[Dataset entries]
○ ○ ○ ○ ○

Lemma queued_continues t r w d c : db_queue d = db_queue (w_db w) ++ [c] → cb_conts (dc_cb c) = [(r, t)] → continues t (set_db d w).
Proof.
  intros Hd Hc. exists r, (stage (dc_cb c)). unfold waits. cbn. rewrite Hd, bind_app. cbn. unfold cmd_waits at 2. rewrite Hc. cbn.
  rewrite !elem_of_app. left. right. by left.
Qed.

Lemma hands_cmd t r shard cb argv :
  0 <= shard < V_STUB_DB_SHARDS → cb_conts cb = [(r, t)] → hands_over t 1 (v_port_db_cmd_argv shard cb argv).
Proof.
  intros Hsh Hc w rc w' Hs E. apply (cmd_accepted _ _ _ 0) in E as (->&o&p&Hp&->); try (apply (sup_accept _ _ Hs); cbn; lia); try apply Hs; [|done].
  split; [done|]. by eapply queued_continues.
Qed.

Lemma hands_vdp t op cb : hands_over t 1 (vdp_dispatch op cb t).
Proof.
  intros w rc w' Hs. unfold vdp_dispatch. rewrite (sup_vdp _ _ Hs) by lia. intros [= <- <-]. split; [done|].
  exists (RVdp cb), 0%nat. unfold waits. cbn. rewrite fmap_app, !elem_of_app. right. right. by left.
Qed.

(** ** The transport *)

(** A script call fits in its buffers. *)
Definition call_fits (keys argv : list bytes) : Prop :=
  3 + Z.of_nat (length keys) + Z.of_nat (length argv) <= V_DB_EVALSHA_MAX_PARTS ∧
  scratch_copy_all 0 (snprintf 8 (dec (Z.of_nat (length keys))) :: keys ++ argv) ≠ None.

Lemma snprintf_length cap s : (length (snprintf cap s) <= cap - 1)%nat.
Proof. unfold snprintf. rewrite length_take. lia. Qed.

Lemma fits_short parts : total_length parts <= V_DB_EVALSHA_SCRATCH_BYTES → scratch_copy_all 0 parts ≠ None.
Proof. intros H. rewrite scratch_copy_all_spec by done. rewrite (proj2 (Z.leb_le _ _)) by done. done. Qed.

Variable iu : user_call.

Lemma issue_queues n p w a w' :
  0 <= ep_shard p < V_STUB_DB_SHARDS → (∀ s, 0 <= s < V_STUB_DB_SHARDS → db_connected (w_db w) s = true) →
  db_accept (w_db w) (db_issue_no (w_db w)) = true → (S n <= length (mp_free (db_pending_pool (w_db w))))%nat →
  issue_evalsha iu p w = Some (a, w') →
  ∃ o pool, (n <= length (mp_free pool))%nat ∧
    w' = set_db (DbPort (db_connected (w_db w)) pool
      (db_queue (w_db w) ++ [DbCmd (ep_shard p) (ep_argv p) (fp_evalsha_reply_cb p) o]) (S (db_issue_no (w_db w)))
      (db_accept (w_db w))) w.
Proof.
  intros Hsh Hc Ha Hp (w1&rc&E1&E2)%bind_Some_inv. apply (cmd_accepted _ _ _ n) in E1 as (->&H); try done.
  injection E2 as _ <-. exact H.
Qed.

(** v_db_evalsha queues the call. *)
Lemma evalsha_queues n shard id keys argv u w rc w' :
  0 <= shard < V_STUB_DB_SHARDS → call_fits keys argv → supplied (S n) w →
  v_db_evalsha iu shard id keys argv u w = Some (rc, w') →
  rc = RET_CODE_OK ∧ supplied n w' ∧ w_ids w' = w_ids w ∧ ∀ r t, user_conts u = [(r, t)] → continues t w'.
Proof.
  intros Hsh [Hparts Hfit] Hs. unfold v_db_evalsha. rewrite (proj2 (Z.ltb_ge _ _) Hparts), (proj2 (Z.leb_gt _ _) (proj2 Hsh)).
  destruct (sha_cached _ _ _) as [sha|] eqn:Esha; [|by apply (sup_sha _ _ Hs) in Esha].
  destruct (pool_get n (g_evalsha_pool (w_script w)) (sup_evalsha _ _ Hs)) as (o&pool&->&Hpool).
  destruct (scratch_copy_all _ _); [|done]. intros (w1&[]&E&[= <- <-])%bind_Some_inv.
  apply (issue_queues n) in E as (o'&pool'&Hn&->); try done; try (apply (sup_accept _ _ Hs); cbn; lia); try apply Hs. split; [done|]. split.
  - pose proof (supplied_le (S n) n w ltac:(lia) Hs) as []. split; try done.
    intros i Hi. cbn in *. apply (sup_accept _ _ Hs). lia.
  - split; [done|]. intros r t Hu. by eapply (queued_continues t r).
Qed.
#[local] Instance grows_preorder : PreOrder grows.
Proof.
  split.
  - intros w Hw. done.
  - intros w1 w2 w3 H12 H23 Hw. destruct (H12 Hw) as (Hw2&Hs&Ht&Hn). destruct (H23 Hw2) as (Hw3&Hs'&Ht'&Hn').
    split; [done|]. split; [|split; [|destruct Hn, Hn'; split; [by auto|congruence]]]; intros p r Hr.
    + destruct (Hs p r Hr) as (r1&H1&?). destruct (Hs' p r1 H1) as (r2&H2&?). exists r2. split; [done|lia].
    + destruct (Ht p r Hr) as (r1&H1&?). destruct (Ht' p r1 H1) as (r2&H2&?). exists r2. split; [done|lia].
Qed.

Lemma grows_ready w w' : grows w w' → idle w → ids_ready w = true → ids_ready w' = true.
Proof.
  intros Hg Hw. destruct (Hg Hw) as (_&Hs&Ht&[_ Hi]). unfold ids_ready, v_id_alloc_ready.
  rewrite Hi, !andb_true_iff, !forallb_forall. intros [Hini Hall]. split; [done|]. intros p Hp. specialize (Hall p Hp). apply andb_true_iff in Hall as [H1 H2]. apply andb_true_iff.
  assert (∀ m m', ring_grows m m' → ring_nonempty (m !! p) = true → ring_nonempty (m' !! p) = true) as Hne.
  { intros m m' Hg' Hm. unfold ring_nonempty in *. destruct (m !! p) as [r|] eqn:Er; [|done].
    destruct (Hg' p r Er) as (r'&->&Hl). rewrite !ring_count_law in *. lia. }
  by split; [apply (Hne (g_seid_ring (w_ids w)))|apply (Hne (g_teid_ring (w_ids w)))].
Qed.

Lemma adds_ret {A} (a : A) : adds (mret a).
Proof. by intros w b w' [= _ <-]. Qed.

Lemma adds_bind {A B} (m : M A) (f : A → M B) : adds m → (∀ a, adds (f a)) → adds (m ≫= f).
Proof. intros Hm Hf w b w' (w1&a&E1&E2)%bind_Some_inv. etrans; [by eapply Hm|by eapply Hf]. Qed.

(** An update of the other components. *)
Lemma grows_frame w w' :
  db_queue (w_db w') = db_queue (w_db w) → g_seid_ring (w_ids w') = g_seid_ring (w_ids w) →
  g_teid_ring (w_ids w') = g_teid_ring (w_ids w) → steady w w' → grows w w'.
Proof. intros Hq Hs Ht Hn Hw. unfold idle. rewrite Hq, Hs, Ht. done. Qed.

Lemma adds_when b m : adds m → adds (when b m).
Proof. intros H. destruct b; [done|apply adds_ret]. Qed.

Lemma cmd_adds shard cb argv : (∀ c, dc_cb c = cb → idle_cmd c) → adds (v_port_db_cmd_argv shard cb argv).
Proof.
  intros Hc w a w'. unfold v_port_db_cmd_argv.
  destruct (_ || _); [intros [= _ <-]; done|]. destruct (rte_mempool_get _) as [[p pool]|]; [|intros [= _ <-]; done].
  destruct (db_accept _ _); intros [= _ <-]; [|by apply grows_frame].
  intros Hw. split; [|done]. unfold idle. cbn. apply Forall_app. split; [exact Hw|]. constructor; [|constructor]. by apply Hc.
Qed.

○ ○ ○ ○ ○

What you output should match every line above exactly.

Expected answer:
Lemma queued_continues t r w d c : db_queue d = db_queue (w_db w) ++ [c] → cb_conts (dc_cb c) = [(r, t)] → continues t (set_db d w).
Proof.
  intros Hd Hc. exists r, (stage (dc_cb c)). unfold waits. cbn. rewrite Hd, bind_app. cbn. unfold cmd_waits at 2. rewrite Hc. cbn.
  rewrite !elem_of_app. left. right. by left.
Qed.

Lemma hands_cmd t r shard cb argv :
  0 <= shard < V_STUB_DB_SHARDS → cb_conts cb = [(r, t)] → hands_over t 1 (v_port_db_cmd_argv shard cb argv).
Proof.
  intros Hsh Hc w rc w' Hs E. apply (cmd_accepted _ _ _ 0) in E as (->&o&p&Hp&->); try (apply (sup_accept _ _ Hs); cbn; lia); try apply Hs; [|done].
  split; [done|]. by eapply queued_continues.
Qed.

Lemma hands_vdp t op cb : hands_over t 1 (vdp_dispatch op cb t).
Proof.
  intros w rc w' Hs. unfold vdp_dispatch. rewrite (sup_vdp _ _ Hs) by lia. intros [= <- <-]. split; [done|].
  exists (RVdp cb), 0%nat. unfold waits. cbn. rewrite fmap_app, !elem_of_app. right. right. by left.
Qed.

(** ** The transport *)

(** A script call fits in its buffers. *)
Definition call_fits (keys argv : list bytes) : Prop :=
  3 + Z.of_nat (length keys) + Z.of_nat (length argv) <= V_DB_EVALSHA_MAX_PARTS ∧
  scratch_copy_all 0 (snprintf 8 (dec (Z.of_nat (length keys))) :: keys ++ argv) ≠ None.

Lemma snprintf_length cap s : (length (snprintf cap s) <= cap - 1)%nat.
Proof. unfold snprintf. rewrite length_take. lia. Qed.

Lemma fits_short parts : total_length parts <= V_DB_EVALSHA_SCRATCH_BYTES → scratch_copy_all 0 parts ≠ None.
Proof. intros H. rewrite scratch_copy_all_spec by done. rewrite (proj2 (Z.leb_le _ _)) by done. done. Qed.

Variable iu : user_call.

Lemma issue_queues n p w a w' :
  0 <= ep_shard p < V_STUB_DB_SHARDS → (∀ s, 0 <= s < V_STUB_DB_SHARDS → db_connected (w_db w) s = true) →
  db_accept (w_db w) (db_issue_no (w_db w)) = true → (S n <= length (mp_free (db_pending_pool (w_db w))))%nat →
  issue_evalsha iu p w = Some (a, w') →
  ∃ o pool, (n <= length (mp_free pool))%nat ∧
    w' = set_db (DbPort (db_connected (w_db w)) pool
      (db_queue (w_db w) ++ [DbCmd (ep_shard p) (ep_argv p) (fp_evalsha_reply_cb p) o]) (S (db_issue_no (w_db w)))
      (db_accept (w_db w))) w.
Proof.
  intros Hsh Hc Ha Hp (w1&rc&E1&E2)%bind_Some_inv. apply (cmd_accepted _ _ _ n) in E1 as (->&H); try done.
  injection E2 as _ <-. exact H.
Qed.

(** v_db_evalsha queues the call. *)
Lemma evalsha_queues n shard id keys argv u w rc w' :
  0 <= shard < V_STUB_DB_SHARDS → call_fits keys argv → supplied (S n) w →
  v_db_evalsha iu shard id keys argv u w = Some (rc, w') →
  rc = RET_CODE_OK ∧ supplied n w' ∧ w_ids w' = w_ids w ∧ ∀ r t, user_conts u = [(r, t)] → continues t w'.
Proof.
  intros Hsh [Hparts Hfit] Hs. unfold v_db_evalsha. rewrite (proj2 (Z.ltb_ge _ _) Hparts), (proj2 (Z.leb_gt _ _) (proj2 Hsh)).
  destruct (sha_cached _ _ _) as [sha|] eqn:Esha; [|by apply (sup_sha _ _ Hs) in Esha].
  destruct (pool_get n (g_evalsha_pool (w_script w)) (sup_evalsha _ _ Hs)) as (o&pool&->&Hpool).
  destruct (scratch_copy_all _ _); [|done]. intros (w1&[]&E&[= <- <-])%bind_Some_inv.
  apply (issue_queues n) in E as (o'&pool'&Hn&->); try done; try (apply (sup_accept _ _ Hs); cbn; lia); try apply Hs. split; [done|]. split.
  - pose proof (supplied_le (S n) n w ltac:(lia) Hs) as []. split; try done.
    intros i Hi. cbn in *. apply (sup_accept _ _ Hs). lia.
  - split; [done|]. intros r t Hu. by eapply (queued_continues t r).
Qed.
#[local] Instance grows_preorder : PreOrder grows.
Proof.
  split.
  - intros w Hw. done.
  - intros w1 w2 w3 H12 H23 Hw. destruct (H12 Hw) as (Hw2&Hs&Ht&Hn). destruct (H23 Hw2) as (Hw3&Hs'&Ht'&Hn').
    split; [done|]. split; [|split; [|destruct Hn, Hn'; split; [by auto|congruence]]]; intros p r Hr.
    + destruct (Hs p r Hr) as (r1&H1&?). destruct (Hs' p r1 H1) as (r2&H2&?). exists r2. split; [done|lia].
    + destruct (Ht p r Hr) as (r1&H1&?). destruct (Ht' p r1 H1) as (r2&H2&?). exists r2. split; [done|lia].
Qed.

Lemma grows_ready w w' : grows w w' → idle w → ids_ready w = true → ids_ready w' = true.
Proof.
  intros Hg Hw. destruct (Hg Hw) as (_&Hs&Ht&[_ Hi]). unfold ids_ready, v_id_alloc_ready.
  rewrite Hi, !andb_true_iff, !forallb_forall. intros [Hini Hall]. split; [done|]. intros p Hp. specialize (Hall p Hp). apply andb_true_iff in Hall as [H1 H2]. apply andb_true_iff.
  assert (∀ m m', ring_grows m m' → ring_nonempty (m !! p) = true → ring_nonempty (m' !! p) = true) as Hne.
  { intros m m' Hg' Hm. unfold ring_nonempty in *. destruct (m !! p) as [r|] eqn:Er; [|done].
    destruct (Hg' p r Er) as (r'&->&Hl). rewrite !ring_count_law in *. lia. }
  by split; [apply (Hne (g_seid_ring (w_ids w)))|apply (Hne (g_teid_ring (w_ids w)))].
Qed.

Lemma adds_ret {A} (a : A) : adds (mret a).
Proof. by intros w b w' [= _ <-]. Qed.

Lemma adds_bind {A B} (m : M A) (f : A → M B) : adds m → (∀ a, adds (f a)) → adds (m ≫= f).
Proof. intros Hm Hf w b w' (w1&a&E1&E2)%bind_Some_inv. etrans; [by eapply Hm|by eapply Hf]. Qed.

(** An update of the other components. *)
Lemma grows_frame w w' :
  db_queue (w_db w') = db_queue (w_db w) → g_seid_ring (w_ids w') = g_seid_ring (w_ids w) →
  g_teid_ring (w_ids w') = g_teid_ring (w_ids w) → steady w w' → grows w w'.
Proof. intros Hq Hs Ht Hn Hw. unfold idle. rewrite Hq, Hs, Ht. done. Qed.

Lemma adds_when b m : adds m → adds (when b m).
Proof. intros H. destruct b; [done|apply adds_ret]. Qed.

Lemma cmd_adds shard cb argv : (∀ c, dc_cb c = cb → idle_cmd c) → adds (v_port_db_cmd_argv shard cb argv).
Proof.
  intros Hc w a w'. unfold v_port_db_cmd_argv.
  destruct (_ || _); [intros [= _ <-]; done|]. destruct (rte_mempool_get _) as [[p pool]|]; [|intros [= _ <-]; done].
  destruct (db_accept _ _); intros [= _ <-]; [|by apply grows_frame].
  intros Hw. split; [|done]. unfold idle. cbn. apply Forall_app. split; [exact Hw|]. constructor; [|constructor]. by apply Hc.
Qed.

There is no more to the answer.